The Shaggy Dog is a 2006 American science fantasy family comedy film directed by Brian Robbins and written by The Wibberleys, Geoff Rodkey, Jack Amiel, and Michael Begler. It is a remake of the 1959 film of the same name and its 1976 sequel, The Shaggy D.A., both loosely based on the 1923 novel The Hound of Florence by Felix Salten. The original film had a character named Wilby Daniels transforming into an Old English Sheepdog after putting on a magic ring, whereas the remake presents a character named Dave Douglas transforming into a Bearded Collie after getting bitten by a sacred dog. It stars Tim Allen, Robert Downey Jr., Kristin Davis, Danny Glover, Spencer Breslin, Jane Curtin, Zena Grey and Philip Baker Hall.

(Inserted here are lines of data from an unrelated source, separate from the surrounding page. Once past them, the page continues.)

Lemma str_of_Z_head (z : Z) :
  exists c s, str_of_Z z = c :: s /\ (is_digit c = true \/ c = 45%N).
Proof.
  destruct z as [|p|p]; unfold str_of_Z.
  - exists 48%N, []; split; [reflexivity | left; reflexivity].
  - destruct (to_uint_head p) as [c [u [Hu [Hc _]]]].
    exists c, (str_of_uint u); auto.
  - eexists; eexists; split; [reflexivity | right; reflexivity].
Qed.

Lemma parse_value_number (fuel : nat) (c : char) (s : str) (r : json * str) :
  is_digit c = true \/ c = 45%N ->
  scan_number (c :: s) = Some r ->
  parse_value (S fuel) (c :: s) = Some r.
Proof.
  intros Hc Hn.
  assert (H : forall k, (k < 45)%N \/ (57 < k)%N -> (c =? k)%N = false).
  { intros k Hk; apply N.eqb_neq; intros ->.
    destruct Hc as [Hc|Hc]; [|lia].
    unfold is_digit in Hc; apply andb_true_iff in Hc as [H1 H2].
    apply N.leb_le in H1, H2; lia. }
  assert (Hs : forall k t, (k < 45)%N \/ (57 < k)%N ->
                           startswith (k :: t) (c :: s) = false).
  { intros k t Hk; cbn [startswith]; rewrite N.eqb_sym, H by exact Hk.
    reflexivity. }
  cbn [parse_value].
  rewrite !H by lia.
  change (lit "null") with (110%N :: lit "ull").
  change (lit "true") with (116%N :: lit "rue").
  change (lit "false") with (102%N :: lit "alse").
  rewrite !Hs by lia.
  rewrite Hn; reflexivity.
Qed.

Lemma parse_value_int (fuel : nat) (z : Z) (rest : str) :
  delim rest = true ->
  parse_value (S fuel) (str_of_Z z ++ rest) = Some (JInt z, rest).
Proof.
  intros Hd; pose proof (scan_number_int z rest Hd) as Hn.
  destruct (str_of_Z_head z) as [c [s [Hz Hc]]].
  rewrite Hz in *; cbn [app] in *.
  apply parse_value_number; assumption.
Qed.

Lemma parse_value_string (fuel : nat) (s : str) :
  parse_value (S fuel) (34%N :: s) =
  match scan_string s with
  | Some (t, rest) => Some (JString t, rest)
  | None => None
  end.
Proof. reflexivity. Qed.

Lemma parse_value_array (fuel : nat) (s : str) :
  parse_value (S fuel) (91%N :: s) =
  match skip_ws s with
  | c1 :: r1 =>
      if (c1 =? 93)%N then Some (JArray [], r1)
      else
        match parse_items fuel (c1 :: r1) with
        | Some (items, rest) => Some (JArray items, rest)
        | None => None
        end
  | [] => None
  end.
Proof. reflexivity. Qed.

Lemma parse_value_object (fuel : nat) (s : str) :
  parse_value (S fuel) (123%N :: s) =
  match skip_ws s with
  | c1 :: r1 =>
      if (c1 =? 125)%N then Some (JObject [], r1)
      else if (c1 =? 34)%N then
        match parse_members fuel r1 with
        | Some (pairs, rest) => Some (JObject (dict_of_pairs pairs), rest)
        | None => None
        end
      else None
  | [] => None
  end.
Proof. reflexivity. Qed.

Lemma parse_items_S (fuel : nat) (s : str) :
  parse_items (S fuel) s =
  match parse_value fuel s with
  | None => None
  | Some (v, r1) =>
      match skip_ws r1 with
      | c :: r2 =>
          if (c =? 93)%N then Some ([v], r2)
          else if (c =? 44)%N then
            match parse_items fuel (skip_ws r2) with
            | Some (vs, rest) => Some (v :: vs, rest)
            | None => None
            end
          else None
      | [] => None
      end
  end.
Proof. reflexivity. Qed.

Lemma parse_members_S (fuel : nat) (s : str) :
  parse_members (S fuel) s =
  match scan_string s with
  | None => None
  | Some (key, r1) =>
      match skip_ws r1 with
      | c :: r2 =>
          if (c =? 58)%N then
            match parse_value fuel (skip_ws r2) with
            | None => None
            | Some (v, r3) =>
                match skip_ws r3 with
                | d :: r4 =>
                    if (d =? 125)%N then Some ([(key, v)], r4)
                    else if (d =? 44)%N then
                      match skip_ws r4 with
                      | q :: r5 =>
                          if (q =? 34)%N then
                            match parse_members fuel r5 with
                            | Some (ms, rest) => Some ((key, v) :: ms, rest)
                            | None => None
                            end
                          else None
                      | [] => None
                      end
                    else None
                | [] => None
                end
            end
          else None
      | [] => None
      end
  end.
Proof. reflexivity. Qed.

Lemma skip_ws_spaces (n : nat) (s : str) :
  skip_ws (repeat 32%N n ++ s) = skip_ws s.
Proof. induction n as [|n IH]; [reflexivity | exact IH]. Qed.

Lemma skip_ws_newline_indent (level : nat) (s : str) :
  skip_ws (newline_indent level ++ s) = skip_ws s.
Proof. unfold newline_indent; cbn [app skip_ws is_ws]; simpl; apply skip_ws_spaces. Qed.

Lemma skip_ws_head (c : char) (s : str) :
  is_ws c = false -> skip_ws (c :: s) = c :: s.
Proof. intros H; cbn [skip_ws]; rewrite H; reflexivity. Qed.

Lemma digit_not_ws (c : char) : is_digit c = true -> is_ws c = false.
Proof.
  unfold is_digit, is_ws; intros H.
  apply andb_true_iff in H as [H1 H2]; apply N.leb_le in H1, H2.
  repeat (apply orb_false_iff; split); apply N.eqb_neq; lia.
Qed.

Lemma digit_bounds (c : char) : is_digit c = true -> (48 <= c <= 57)%N.
Proof.
  unfold is_digit; intros H.
  apply andb_true_iff in H as [H1 H2]; apply N.leb_le in H1, H2; lia.
Qed.

(** What the encoder writes for a value starts with a character that is
    not white space and not a closing bracket. *)
Lemma dumps_head (level : nat) (v : json) :
  json_ok v = true ->
  exists c s, dumps_at level v = c :: s /\ is_ws c = false /\ c <> 93%N.
Proof.
  destruct v as [|[|]|z|literal|s|[|x items]|[|m members]]; intros Hok;
    try discriminate Hok;
    try (eexists; eexists; split; [reflexivity|];
         split; [reflexivity | discriminate]).
  destruct (str_of_Z_head z) as [c [s [Hz Hc]]].
  exists c, s; split; [exact Hz|].
  destruct Hc as [Hc| ->]; [|split; [reflexivity | discriminate]].
  split; [apply digit_not_ws, Hc|].
  pose proof (digit_bounds c Hc); lia.
Qed.

Lemma skip_ws_dumps (level : nat) (v : json) (rest : str) :
  json_ok v = true ->
  skip_ws (dumps_at level v ++ rest) = dumps_at level v ++ rest.
Proof.
  intros Hok; destruct (dumps_head level v Hok) as [c [s [-> [Hc _]]]].
  apply skip_ws_head, Hc.
Qed.

Lemma delim_newline_indent (level : nat) (s : str) :
  delim (newline_indent level ++ s) = true.
Proof. reflexivity. Qed.

Lemma join_items_text (level : nat) (items : list json) (tail : str) :
  items <> [] ->
  join (44%N :: newline_indent (S level)) (map (dumps_at (S level)) items) ++
  newline_indent level ++ 93%N :: tail =
  items_text level items tail.
Proof.
  induction items as [|x items IH]; [congruence|]; intros _.
  destruct items as [|y items].
  - reflexivity.
  - change (map (dumps_at (S level)) (x :: y :: items))
      with (dumps_at (S level) x :: map (dumps_at (S level)) (y :: items)).
    change (join ?sep (?p :: map ?f (y :: items)))
      with (p ++ sep ++ join sep (map f (y :: items))).
    rewrite <- !app_assoc, IH by discriminate.
    reflexivity.
Qed.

The Shaggy Dog was released on March 10, 2006 by Walt Disney Pictures. It received negative reviews from critics and grossed $87 million against its $50 million budget, becoming a box office flop.

Plot
Dave Douglas is a deputy district attorney in Los Angeles County who is prosecuting social studies teacher and activist Justin Forrester for firebombing the pharmaceutical corporation Grant and Strictland. Forrester denies this, but claims that Grant and Strictland have been engaging in illegal animal experimentation. This distances Dave from his daughter Carly, one of Forrester's students. As Dave is also a workaholic, his relationships with his wife Rebecca and son Josh are strained.

The greedy geneticists working for Mr. Lance Strictland, led by Dr. Kozak, have stolen a 300-year-old sacred dog named Khyi Yang Po (a Bearded Collie) from a Tibetan monastery. The scientists determine that Khyi Yang Po's genetic sequence, when isolated and put into a vaccination, invades and alters the cells and DNA of a victim.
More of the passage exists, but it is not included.